A ideia e valor da Revolução foram morrendo em Portugal ao longo das últimas décadas, especialmente por culpa de quem viveu a Revolução do 25 de Abril, nela participou ou com ela cresceu. Os revolucionários oportunistas viraram costas à Revolução quando passaram a ser beneficiários dos despojos do sistema ou dele se aproveitaram a ponto de temerem o seu desmantelamento. Os revolucionários convictos foram amolecendo, destreinando a memória, desvalorizado os perigos que se assomavam, ou reconhecendo-se incapazes para promover e revitalizar os valores da democracia e da Revolução junto das novas gerações. E os revolucionários profissionais não conseguiram competir com a travestização lúdica da discursividade e comunicação políticas, transformadas em arranjos medíocres de política pimba, em soundbites milagreiros e agora em dancinhas do Tik Tok. E tudo isto teve a cumplicidade amorfa da escola, que alinhou neste continuado abandono do legado democrático e revolucionário, que cooperou nesta metastização da amnésia. O 25 de Abril está nos currículos e nos programas como um apêndice folclórico e dispensável.
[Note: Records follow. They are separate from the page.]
(** C38. What the relay acknowledges can be read back: after a batch was acknowledged over
    HTTP there is one stream, numbered from 1 without a gap and with every identifier
    once, that holds every event of the batch as it was sent; the acknowledgment names
    exactly those events and the number after the last of the stream.  A client of the
    same device that then sends signed read requests, each with the cursor the handler
    returned with the page before and with pages of any size, reads exactly this stream:
    when a page is empty it has read it all, the requests are used up only when they are
    no more than its events, and a request is refused only by authentication. *)
Theorem acknowledged_events_read_back id r ck (s s' : state) ack : store_ok (rs_services s) → relay_history hmac audit_key (rs_store s) →
  append_route hmac audit_key parse_device sha256_hex public_key_ok ed25519_verify id r ck s = (s', Ok ack) →
  ∃ proof raw batch stream, admission r ck s proof raw ∧ parse_batch raw = Some batch
    ∧ map ce_sequence stream = seqZ 1 (Z.of_nat (length stream)) ∧ NoDup (map ce_event_id stream)
    ∧ (∀ e, e ∈ map in_event batch → e ∈ stream)
    ∧ ak_acknowledged_event_ids ack = map ce_event_id (map in_event batch)
    ∧ ak_next_sequence ack = Z.of_nat (length stream) + 1
    ∧ ∀ limit requests, 1 <= limit <= 100 → Forall (λ q, from_device (pf_device_id proof) q.1) requests →
        match read_pages requests id 0 limit s' with
        | ReadAll l => l = stream
        | RequestsUsedUp => (length requests <= length stream)%nat
        | ReadRefused e q qck s1 => (q, qck) ∈ requests ∧ rs_store s1 = rs_store s' ∧ (authenticate q qck s1).2 = Err e
        end.
Proof.
  intros Hok Hhist Hrun. destruct (history_keeps hmac audit_key _ Hhist) as [v [Hidle Hv]]. unfold append_route in Hrun.
  apply bind_inv in Hrun as ([[raw device_id] ctx] & s1 & Hauth & Hrun).
  apply authenticate_run in Hauth as (proof & Had & -> & -> & Hok1 & _ & Hst & _); [|done].
  destruct (parse_batch raw) as [batch|] eqn:Hbatch; [|done].
  apply bind_inv in Hrun as (n & s2 & Happ & Hret). injection Hret as <- <-. unfold on_store in Happ. rewrite Hst in Happ.
  destruct (RelayStore.append _ _ _ _ _ _ (rs_store s)) as [c [m|e]] eqn:Hrun; [|done]. injection Happ as <- <-.
  apply (relay_append_run hmac audit_key _ _ _ _ _ _ v) in Hrun; [|done|done].
  destruct Hrun as (_ & _ & _ & rec & h & Hid & Hm & Hrep & -> & Hall).
  assert (v_conversations (with_stream v id rec (h ++ fresh h batch)) !! id = Some (rec, h ++ fresh h batch)) as Hid'
    by (simpl; apply lookup_insert_eq).
  destruct (read_whole _ _ _ _ _ (pf_device_id proof) Hrep Hid' Hm) as [_ Hseq].
  exists proof, raw, batch, (h ++ fresh h batch).
  split_and!; [done|done|done|by eapply (stream_ids _ _ _ _ _ Hrep Hid')|done|by rewrite map_map|done|].
  intros limit requests Hl Hf.
  pose proof (read_pages_stream _ id rec (h ++ fresh h batch) _ limit Hid' Hm Hl requests 0 (set_store s1 c) Hok1 Hrep ltac:(lia) Hf) as Hread.
  change (Z.of_nat 0) with 0 in Hread. rewrite Nat.sub_0_r in Hread. exact Hread.
Qed.
End cursor.
End routes.

(** * Requests to the relay, concretely

    A phone signs its requests to a relay whose hash and signature scheme are small
    stand-ins; the theorems on admission and on the cursor there, and a header that the
    authenticator does not refuse but fails on. *)

#[local] Existing Instances RelayText.codec RelayText.laws.

#[export] Instance IncomingEvent_eq_dec : EqDecision IncomingEvent.
Proof. solve_decision. Defined.
#[export] Instance IncomingEvent_countable : Countable IncomingEvent.
Proof. refine (inj_countable' (λ i, (in_event i, in_aware i)) (λ '(e, a), Build_IncomingEvent e a) _). by intros []. Defined.

Module ApiDemo.
(** JSON stands for the text form of its values. *)
#[export] Instance bodies : RelayBodies := {
  json_create s := '(id, title) ← decode_text (A := Z * string) s;
                   if (0 <=? id) && (id <? 2 ^ 128) then Some (Build_CreateConversation id title) else None;
  json_batch := decode_text;
}.
#[export] Instance bodies_laws : RelayBodiesLaws.
Proof.
  split. intros s c Hs. unfold json_create, bodies in Hs. destruct (decode_text s) as [[id title]|]; [|done]. simpl in Hs.
  destruct (0 <=? id) eqn:H1; [|done]. destruct (id <? 2 ^ 128) eqn:H2; [|done]. injection Hs as <-. simpl. lia.
Qed.

Definition sha256_hex (s : string) : string := tohex (RelayDemo.mac "" s).
Definition key_ok (key : string) : bool := true.
Definition verified (key signature message : string) : bool := String.eqb signature message.

Definition phone : Device := new_device (uuid_str 1) "fp" "owner" (Some "0a") 0.
Definition devices : EncryptedDevicePersistence :=
  let table := [{| row_device_id := uuid_str 1; row_fingerprint := "fp"; row_record := encode_text phone |}] in
  Connection table table false.
Abbreviation state := (relay_state EncryptedDevicePersistence MemoryConsumptionStore).
(** The phone is bound and has opened a conversation. *)
Definition initial : state := Build_relay_state devices ∅ RelayDemo.opened.
(* ===== verification/PyUrl.v ===== *)
(** * URLs as [urllib.parse.urlsplit] reads them

    The parts of [SplitResult] that the program uses: scheme, user information, host
    and port.  What [ipaddress] accepts, what lowercasing does beyond ASCII and
    whether a host survives NFKC normalisation are parameters. *)

From stdpp Require Import prelude base strings list.
From Stdlib Require Import ZArith Ascii Lia.
From S2P Require Import Prelude PyText.
#[local] Open Scope string_scope.
#[local] Open Scope list_scope.
#[local] Open Scope Z_scope.

Definition code (c : ascii) : nat := nat_of_ascii c.

Definition is_char (d c : ascii) : bool := Ascii.eqb c d.
Definition upper_letter (c : ascii) : bool := Nat.leb 65 (code c) && Nat.leb (code c) 90.
Definition letter (c : ascii) : bool := upper_letter c || (Nat.leb 97 (code c) && Nat.leb (code c) 122).
Definition digit (c : ascii) : bool := Nat.leb 48 (code c) && Nat.leb (code c) 57.
Definition scheme_char (c : ascii) : bool := letter c || digit c || is_char "+" c || is_char "-" c || is_char "." c.
Definition hex_letter (c : ascii) : bool :=
  digit c || (Nat.leb 65 (code c) && Nat.leb (code c) 70) || (Nat.leb 97 (code c) && Nat.leb (code c) 102).

Fixpoint all_chars (f : ascii → bool) (s : string) : bool :=
  match s with String c s' => f c && all_chars f s' | EmptyString => true end.
Definition has_char (d : ascii) (s : string) : bool := negb (all_chars (λ c, negb (is_char d c)) s).

Fixpoint strip_left (f : ascii → bool) (s : string) : string :=
  match s with String c s' => if f c then strip_left f s' else s | EmptyString => s end.
Fixpoint drop_chars (f : ascii → bool) (s : string) : string :=
  match s with String c s' => if f c then drop_chars f s' else String c (drop_chars f s') | EmptyString => s end.

(** The longest prefix without a character of [f], and the rest. *)
Fixpoint span_until (f : ascii → bool) (s : string) : string * string :=
  match s with
  | String c s' => if f c then ("", s) else let '(p, q) := span_until f s' in (String c p, q)
  | EmptyString => ("", "")
  end.

(** [s.partition(d)]: the text before the first [d], whether there is one, the rest. *)
Definition partition (d : ascii) (s : string) : string * bool * string :=
  match span_until (is_char d) s with
  | (p, String _ q) => (p, true, q)
  | (p, EmptyString) => (p, false, "")
  end.

(** [s.rpartition(d)] *)
Fixpoint rpartition (d : ascii) (s : string) : string * bool * string :=
  match s with
  | EmptyString => ("", false, "")
  | String c s' =>
      match rpartition d s' with
      | (p, true, q) => (String c p, true, q)
      | (_, false, _) => if is_char d c then ("", true, s') else ("", false, s)
      end
  end.

Definition lower_ascii (c : ascii) : ascii := if upper_letter c then ascii_of_nat (code c + 32) else c.
Fixpoint map_chars (f : ascii → ascii) (s : string) : string :=
  match s with String c s' => String (f c) (map_chars f s') | EmptyString => s end.

Definition digits_value (s : string) : Z :=
  foldl (λ n c, 10 * n + Z.of_nat (code c - 48)) 0 (String.list_ascii_of_string s).

Section urls.
Context (ipv6 : string → bool) (lower_beyond : string → string) (nfkc_safe : string → bool).

Definition lower (s : string) : string := if is_ascii s then map_chars lower_ascii s else lower_beyond s.

Record SplitResult := { sr_scheme : string; sr_netloc : string }.

(** Controls and spaces in front, and tabs and line ends anywhere, are dropped. *)
Definition clean_url (url : string) : string :=
  drop_chars (λ c, Nat.eqb (code c) 9 || Nat.eqb (code c) 10 || Nat.eqb (code c) 13)
    (strip_left (λ c, Nat.leb (code c) 32) url).

Definition split_scheme (url : string) : string * string :=
  match url, partition ":" url with
  | String c _, (scheme, true, rest) =>
      if letter c && all_chars scheme_char scheme then (map_chars lower_ascii scheme, rest) else ("", url)
  | _, _ => ("", url)
  end.

Definition split_netloc (url : string) : string :=
  match url with
  | String a (String b rest) =>
      if is_char "/" a && is_char "/" b
      then (span_until (λ c, is_char "/" c || is_char "?" c || is_char "#" c) rest).1 else ""
  | _ => ""
  end.

(** [v] followed by hex digits, a dot and at least one character. *)
Definition ip_future (host : string) : bool :=
  match host with
  | String _ rest =>
      match span_until (λ c, negb (hex_letter c)) rest with
      | (String _ _, String dot (String _ _)) => is_char "." dot
      | _ => false
      end
  | EmptyString => false
  end.

Definition _check_bracketed_host (host : string) : bool :=
  match host with
  | String c _ => if is_char "v" c then ip_future host else ipv6 host
  | EmptyString => ipv6 host
  end.

Definition _check_bracketed_netloc (netloc : string) : bool :=
  let '(_, _, hostname_and_port) := rpartition "@" netloc in
  match partition "[" hostname_and_port with
  | (before, true, bracketed) =>
      let '(host, _, port) := partition "]" bracketed in
      String.eqb before "" && (String.eqb port "" || String.prefix ":" port) && _check_bracketed_host host
  | (_, false, _) => let '(host, _, _) := partition ":" hostname_and_port in _check_bracketed_host host
  end.

(** [None] is [ValueError]. *)
Definition urlsplit (url : string) : option SplitResult :=
  let '(scheme, rest) := split_scheme (clean_url url) in
  let netloc := split_netloc rest in
  let opens := has_char "[" netloc in
  let closes := has_char "]" netloc in
  if negb (Bool.eqb opens closes) then None
  else if opens && closes && negb (_check_bracketed_netloc netloc) then None
  else if negb (String.eqb netloc "") && negb (is_ascii netloc) && negb (nfkc_safe netloc) then None
  else Some {| sr_scheme := scheme; sr_netloc := netloc |}.

Definition _userinfo (r : SplitResult) : option string * option string :=
  match rpartition "@" (sr_netloc r) with
  | (userinfo, true, _) =>
      let '(username, have_password, password) := partition ":" userinfo in
      (Some username, if have_password : bool then Some password else None)
  | (_, false, _) => (None, None)
  end.

Definition _hostinfo (r : SplitResult) : string * option string :=
  let '(_, _, hostinfo) := rpartition "@" (sr_netloc r) in
  let '(host, port) :=
    match partition "[" hostinfo with
    | (_, true, bracketed) =>
        let '(host, _, after) := partition "]" bracketed in
        let '(_, _, port) := partition ":" after in (host, port)
    | (_, false, _) => let '(host, _, port) := partition ":" hostinfo in (host, port)
    end in
  (host, if String.eqb port "" then None else Some port).

Definition hostname (r : SplitResult) : option string :=
  let host := (_hostinfo r).1 in
  if String.eqb host "" then None
  else let '(name, percent, zone) := partition "%" host in
       Some (lower name +:+ (if percent : bool then "%" else "") +:+ zone).

(** [None] is [ValueError]: not a number, or out of range. *)
Definition port (r : SplitResult) : option (option Z) :=
  match (_hostinfo r).2 with
  | None => Some None
  | Some text =>
      if all_chars digit text && (digits_value text <=? 65535) then Some (Some (digits_value text)) else None
  end.
End urls.

Lemma urlsplit_examples ipv6 lower_beyond nfkc_safe :
  let split := urlsplit ipv6 nfkc_safe in
  (λ r, (sr_scheme r, hostname lower_beyond r, port r, _userinfo r)) <$> split " HTTPS://Me:pw@Example.ORG:443/a?b"
    = Some ("https", Some "example.org", Some (Some 443), (Some "Me", Some "pw"))
  ∧ (λ r, (sr_scheme r, hostname lower_beyond r, port r, _userinfo r)) <$> split "https://example.org:/x"
    = Some ("https", Some "example.org", Some None, (None, None))
  ∧ port <$> split "https://example.org:70000" = Some None
  ∧ split "https://[::1" = None.
Proof. repeat split. Qed.
Definition clock_now : W Z := λ s,
  (sandbox_with s (sw_credential_issuer s) (sw_cancelled s) (sw_artifacts s) (sw_effects s) (S (sw_ticks s)) (sw_drawn s),
   Ok (sw_clock s (sw_ticks s))).
Definition draw_uuid4 : W uuid := λ s,
  (sandbox_with s (sw_credential_issuer s) (sw_cancelled s) (sw_artifacts s) (sw_effects s) (sw_ticks s) (S (sw_drawn s)),
   Ok (sw_uuid4 s (sw_drawn s))).
Definition state : W SandboxWorker := λ s, (s, Ok s).

(** [datetime.timestamp()], the nearest double. *)
Definition timestamp (t : Z) : Q := fl (t # 1000000).

(** Whether the components of a path extend those of a root. *)
Fixpoint is_relative_to (path root : list string) : bool :=
  match path, root with
  | _, [] => true
  | p :: path', q :: root' => String.eqb p q && is_relative_to path' root'
  | [], _ :: _ => false
  end.

Section sandbox.
Context (sha256 : string → string) (hmac : string → string → string).
(** [Path(text).resolve()]: the components of the resolved path, [None] when it raises. *)
Context (resolve : string → option (list string)).
Context (ipv6 : string → bool) (lower_beyond : string → string) (nfkc_safe : string → bool).
Open Scope py_scope.

(** The denial of one resource of a browser request. *)
Definition site_denial (limits : SandboxLimits) (resource : string) : result WorkerError (option string) :=
  match urlsplit ipv6 nfkc_safe resource with
  | None => Err WorkerValueError
  | Some parsed =>
      match port parsed with
      | None => Ok (Some "site_not_allowed")
      | Some port =>
          let '(username, password) := _userinfo parsed in
          Ok (first_failed
            [ (negb (String.eqb (sr_scheme parsed) "https"), "https_required");
              (negb (bool_decide (username = None)) || negb (bool_decide (password = None)), "site_not_allowed");
              (match hostname lower_beyond parsed with
               | None => true
               | Some h => negb (bool_decide (h ∈ sl_allowed_sites limits))
               end, "site_not_allowed");
              (match port with None => false | Some p => negb (p =? 443) end, "site_not_allowed") ])
      end
  end.
(** What an attempt leaves behind: nothing, or an artifact and an effect that cites it,
    for a request within the limits that was not cancelled. *)
Lemma execute_evidence r g s s' res :
  run_request r g s = (s', res) →
  sw_limits s' = sw_limits s ∧ sw_cancelled s' = sw_cancelled s
  ∧ ((sw_artifacts s' = sw_artifacts s ∧ sw_effects s' = sw_effects s ∧ ∀ ref, res ≠ Ok (succeeded ref))
     ∨ ∃ at_ e, request_denial (sw_limits s) r = Ok None ∧ (wr_request_id r ∉ sw_cancelled s)
         ∧ sw_artifacts s' = sw_artifacts s ++ [sandbox_artifact sha256 r at_]
         ∧ sw_effects s' = dict_set (we_effect_id e) e (sw_effects s)
         ∧ we_artifact_reference e = af_reference (sandbox_artifact sha256 r at_) ∧ we_request_id e = wr_request_id r
         ∧ we_status e = EFFECT_APPLIED ∧ res = Ok (succeeded (we_artifact_reference e))).
Proof.
  unfold sandbox_execute, lift, state, mbind, comp_bind at 1 2 3. intros Hrun.
  change (clock_now s) with (sandbox_with s (sw_credential_issuer s) (sw_cancelled s) (sw_artifacts s) (sw_effects s) (S (sw_ticks s)) (sw_drawn s),
    Ok (E := WorkerError) (sw_clock s (sw_ticks s))) in Hrun. cbn [sandbox_with sw_limits] in Hrun.
  destruct (request_denial (sw_limits s) r) as [[why|]|e] eqn:Hden; simpl in Hrun;
    [injection Hrun as <- <-; simpl; eauto 10|
     |injection Hrun as <- <-; simpl; split_and!; [done..|left; split_and!; done]].
  rewrite unless_cancelled_run in Hrun.
  destruct (is_cancelled (wr_request_id r) (sandbox_with s _ _ _ _ _ _)) eqn:Hcan; [injection Hrun as <- <-; simpl; eauto 10|].
  apply bool_decide_eq_false in Hcan. simpl in Hcan. unfold comp_bind at 1 in Hrun.
  set (s1 := sandbox_with s _ _ _ _ _ _) in *.
  destruct (_credential_denial hmac r g s1) as [s2 out] eqn:Hcred.
  destruct (credential_denial_evidence _ _ _ _ _ Hcred) as (Ha & He & Hl & Hc). simpl in Ha, He, Hl, Hc.
  destruct out as [[why|]|e]; [injection Hrun as <- <-; simpl; split_and!; [done..|left; split_and!; done]| |
    injection Hrun as <- <-; split_and!; [done..|left; split_and!; done]].
  unfold unless_denied, comp_bind at 1, clock_now at 1 in Hrun.
  destruct (Qle_bool _ _); [injection Hrun as <- <-; simpl; split_and!; [done..|left; split_and!; done]|].
  rewrite unless_cancelled_run in Hrun. destruct (is_cancelled (wr_request_id r) (sandbox_with s2 _ _ _ _ _ _)); [injection Hrun as <- <-; simpl; split_and!; [done..|left; split_and!; done]|].
  injection Hrun as <- <-. simpl. split_and!; [done|done|]. right.
  eexists _, {| we_effect_id := _; we_request_id := wr_request_id r; we_artifact_reference := _; we_status := EFFECT_APPLIED;
                we_reversible := true; we_reconciliation := None; we_updated_at := _ |}.
  rewrite Ha, He. split_and!; done.
Qed.
Definition correct_knowledge (subject_id : string) (clock : datetime) (memory_id : uuid) (c : KnowledgeCommand) (ctx : TransitionContext) : K unit :=
  domain_transaction (
    query (knowledge fold_content strip_content subject_id RetrievalScope.PRIVATE clock (tc_occurred_at ctx)) ≫= λ views,
    match List.find (λ v, mr_memory_id (kv_record v) =? memory_id) views with
    | None => throw (MemoryValueError "knowledge unavailable")
    | Some v =>
        let r := kv_record v in
        match mr_knowledge r with
        | None => throw (MemoryValueError "knowledge unavailable")
        | Some k =>
            throw_if (negb (mr_revision r =? kc_expected_revision c))
              (StaleMemoryRevisionError memory_id (kc_expected_revision c) (mr_revision r)) ≫= λ _,
            if bool_decide (kc_action c = CommandAction.FORGET)
            then delete_record hmac audit_key memory_id (mr_revision r) ctx
            else query (λ _, changed c r k (tc_occurred_at ctx)) ≫= λ x, apply_change memory_id r x ctx
        end
    end).
End commands.

(** * What the user's commands achieve

    Restrictions hold from the moment they are acknowledged, and what was made private
    stays out of planning whatever is commanded later; an assertion that was observed
    rather than stated cannot be restricted at all. *)

(** A block that returns ran its body on the contents it found. *)
Lemma block_ran {Db E A : Type} (m : comp (connection Db) E A) c c' a : domain_transaction m c = (c', Ok a) →
  ∃ c0 c1, live c0 = live c ∧ m c0 = (c1, Ok a) ∧ live c' = live c1.
Proof.
  unfold domain_transaction. destruct (in_transaction c).
  - destruct (m c) as [c1 [b|e]] eqn:Hm; [|done]. intros [= <- <-]. by exists c, c1.
  - destruct (m (begin_immediate c)) as [c1 [b|e]] eqn:Hm; [|done]. intros [= <- <-]. by exists (begin_immediate c), c1.
Qed.

Section commands.
Context (hmac : string → string → string) (audit_key : string) (zone_known : string → bool).
Context `{RecordCodec} `{!RecordCodecLaws zone_known} (fold_content strip_content : string → string).
Abbreviation conn := (connection memory_db).
Abbreviation correct_knowledge := (correct_knowledge hmac audit_key zone_known fold_content strip_content).
Abbreviation knowledge := (knowledge fold_content strip_content).
Abbreviation planning_knowledge := (planning_knowledge fold_content strip_content).

(** Every row is the JSON of a valid record under its identifier. *)
Definition rows_valid (db : memory_db) : Prop := ∀ id row, md_memories db !! id = Some row → row_ok zone_known id row.

(** ** The record a command changes *)

Lemma valid_parses id row r : row_ok zone_known id row → parse_row row = Ok r →
  mr_memory_id r = id ∧ row = row_of_record r ∧ plain_record r = true ∧ record_valid zone_known r = true.
Proof. intros (r' & Hid & -> & Hp & Hv) Hr. rewrite (parse_row_of zone_known) in Hr by done. injection Hr as <-. done. Qed.

Lemma stored_view subject scope clock now db views v : rows_valid db → knowledge subject scope clock now db = Ok views → v ∈ views →
  md_memories db !! mr_memory_id (kv_record v) = Some (row_of_record (kv_record v))
  ∧ plain_record (kv_record v) = true ∧ record_valid zone_known (kv_record v) = true.
Proof.
  intros Hdb Hk Hv. unfold LifeModel.knowledge in Hk. destruct (retrieve scope clock db) as [found|] eqn:Hf; [|done].
  apply (views_of_elem _ _ _ _ _ _ _ Hk) in Hv as (r & k & [Hr _]%about_elem & _ & Hview).
  destruct (view_of_ok _ _ _ _ _ _ _ Hview) as (_ & -> & _).
  destruct (retrieve_elem _ _ _ _ _ Hf Hr) as (_ & _ & id & row & Hrow & Hp).
  destruct (valid_parses id row r (Hdb _ _ Hrow) Hp) as (-> & -> & ? & ?). done.
Qed.

Lemma read_stored_record db r : md_memories db !! mr_memory_id r = Some (row_of_record r) → plain_record r = true → record_valid zone_known r = true →
  read (mr_memory_id r) db = Ok r.
Proof. intros Hrow Hp Hv. unfold read. rewrite Hrow. by apply (parse_row_of zone_known). Qed.

Lemma ledger_keeps_memories r action fp ctx db db' :
  audit_append hmac audit_key r action fp ctx db = Ok db' → md_memories db' = md_memories db.
Proof. unfold audit_append. destruct (AuditLedger.append _ _ _ _) as [a [u|e]]; [|done]. by intros [= <-]. Qed.

(** [correct], in whatever transaction it runs. *)
Lemma correct_ran id m ctx (c c' : conn) r' current : correct hmac audit_key id m ctx c = (c', Ok r') → read id (live c) = Ok current →
  mr_memory_id current = id →
  r' = replacement_of id current m ∧ is_ok (validate_instance r') = true
  ∧ md_memories (live c') = <[id := row_of_record r']> (md_memories (live c)).
Proof.
  intros (c0 & c1 & Hlive & Hrun & ->)%block_ran Hread Hid. rewrite <- Hlive in *.
  apply bind_inv in Hrun as (? & c2 & [-> _]%query_inv & Hrun). apply bind_inv in Hrun as (cur & c3 & [-> Hcur]%query_inv & Hrun).
  rewrite Hread in Hcur. injection Hcur as <-.
  apply bind_inv in Hrun as (? & c4 & [-> _]%query_inv & Hrun). apply bind_inv in Hrun as (? & c5 & [-> _]%query_inv & Hrun).
  apply bind_inv in Hrun as (rep & c6 & [-> Hb]%query_inv & Hrun). apply bind_inv in Hrun as (? & c7 & [_ ->]%remove_inv & Hrun).
  apply bind_inv in Hrun as (? & c8 & (db1 & Hins & ->)%execute_inv & Hrun).
  apply bind_inv in Hrun as (? & c9 & (db2 & Happ & ->)%execute_inv & [= <- <-]). simpl in *.
  unfold built in Hb. destruct (validate_instance (replacement_of id current m)) eqn:Hval; [|done]. injection Hb as <-.
  apply ledger_keeps_memories in Happ as ->. unfold insert_memory in Hins. simpl in Hins.
  rewrite Hid, lookup_delete_eq in Hins. injection Hins as <-. simpl. rewrite Hval, insert_delete_eq. done.
Qed.

Lemma delete_ran id rev ctx (c c' : conn) u current : delete_record hmac audit_key id rev ctx c = (c', Ok u) → read id (live c) = Ok current →
  mr_memory_id current = id → md_memories (live c') = delete id (md_memories (live c)).
Proof.
  intros (c0 & c1 & Hlive & Hrun & ->)%block_ran Hread Hid. rewrite <- Hlive in *.
  apply bind_inv in Hrun as (? & c2 & [-> _]%query_inv & Hrun). apply bind_inv in Hrun as (cur & c3 & [-> Hcur]%query_inv & Hrun).
  rewrite Hread in Hcur. injection Hcur as <-. apply bind_inv in Hrun as (? & c4 & [-> _]%query_inv & Hrun).
  apply bind_inv in Hrun as (? & c7 & [_ ->]%remove_inv & (db2 & Happ & ->)%execute_inv). simpl in *.
  apply ledger_keeps_memories in Happ as ->. simpl. by rewrite Hid.
Qed.

(** Times of a command that survive JSON. *)
Definition plain_command (c : KnowledgeCommand) (ctx : TransitionContext) : bool :=
  plain_time (tc_occurred_at ctx) && plain_opt (kc_valid_until c) && negb (String.eqb (tc_correlation_id ctx) "").

Lemma changed_plain c r k now x : plain_details k = true → plain_time now = true → plain_opt (kc_valid_until c) = true →
  changed strip_content c r k now = Ok x → plain_details x.1.1.2 = true.
Proof.
  intros Hk Hnow Huntil. unfold changed, _valid_until.
  assert (plain_details (with_confirmation now k) = true) as Hconf.
  { unfold plain_details in *. simpl. rewrite Hnow. simpl. bool_to_prop. repeat (apply andb_true_iff; split); done. }
  assert (∀ u, plain_time u = true → plain_details (with_end u k) = true) as Hend.
  { intros u Hu. unfold plain_details in *. simpl. rewrite Hu. bool_to_prop. repeat (apply andb_true_iff; split); done. }
  destruct (kc_action c); simpl; try (by intros [= <-]).
  - destruct (String.eqb _ _); [done|]. by intros [= <-].
  - intros [= <-]. by apply Hend.
  - destruct (kc_valid_until c) as [u|]; [|done]. intros [= <-]. by apply Hend.
Qed.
Mas se morreu a simbólica da Revolução, está em definhamento comatoso a exigência democrática e, já agora, civilizacional, da igualdade, da fraternidade, da generosidade, da justiça social, da tolerância, da multiculturalidade, da inclusão, da equidade de género, da livre expressão da identidade estética, sexual, etc. Algumas destas prerrogativas democráticas e, pelo seu alcance, ou pela ultrapassagem paradigmática que supõem, justificadamente revolucionárias estão a ser postas em causa, senão mesmo contrariadas, por uma direita populista, demagógica, moralmente conservadora e retrógrada, angariadora de novos e impressionáveis intérpretes, de velhas feições ideológicas, branqueadora dos fascismos, e que recrudesce à boleia de medos fabricados (o imigrante ímpio e usurpador de empregos, o esquerdista transgressivo) e mitos de redenção securitária e higienista. Vejam-se os slogans do Chega: limpar o país da corrupção, restaurar a ordem e a segurança, valorizar a família tradicional e os seus valores. Há uma narrativa da purificação e da seleção morais (os homens de bem, os escolhidos por Deus…), que é antiguinha e farsante, mas nem por isso menos assustadora e premonitória.
Morta a Revolução, que do seu luto ensinador se fortaleça a vigilância democrática, para que a democracia sobreviva e reforce as suas defesas.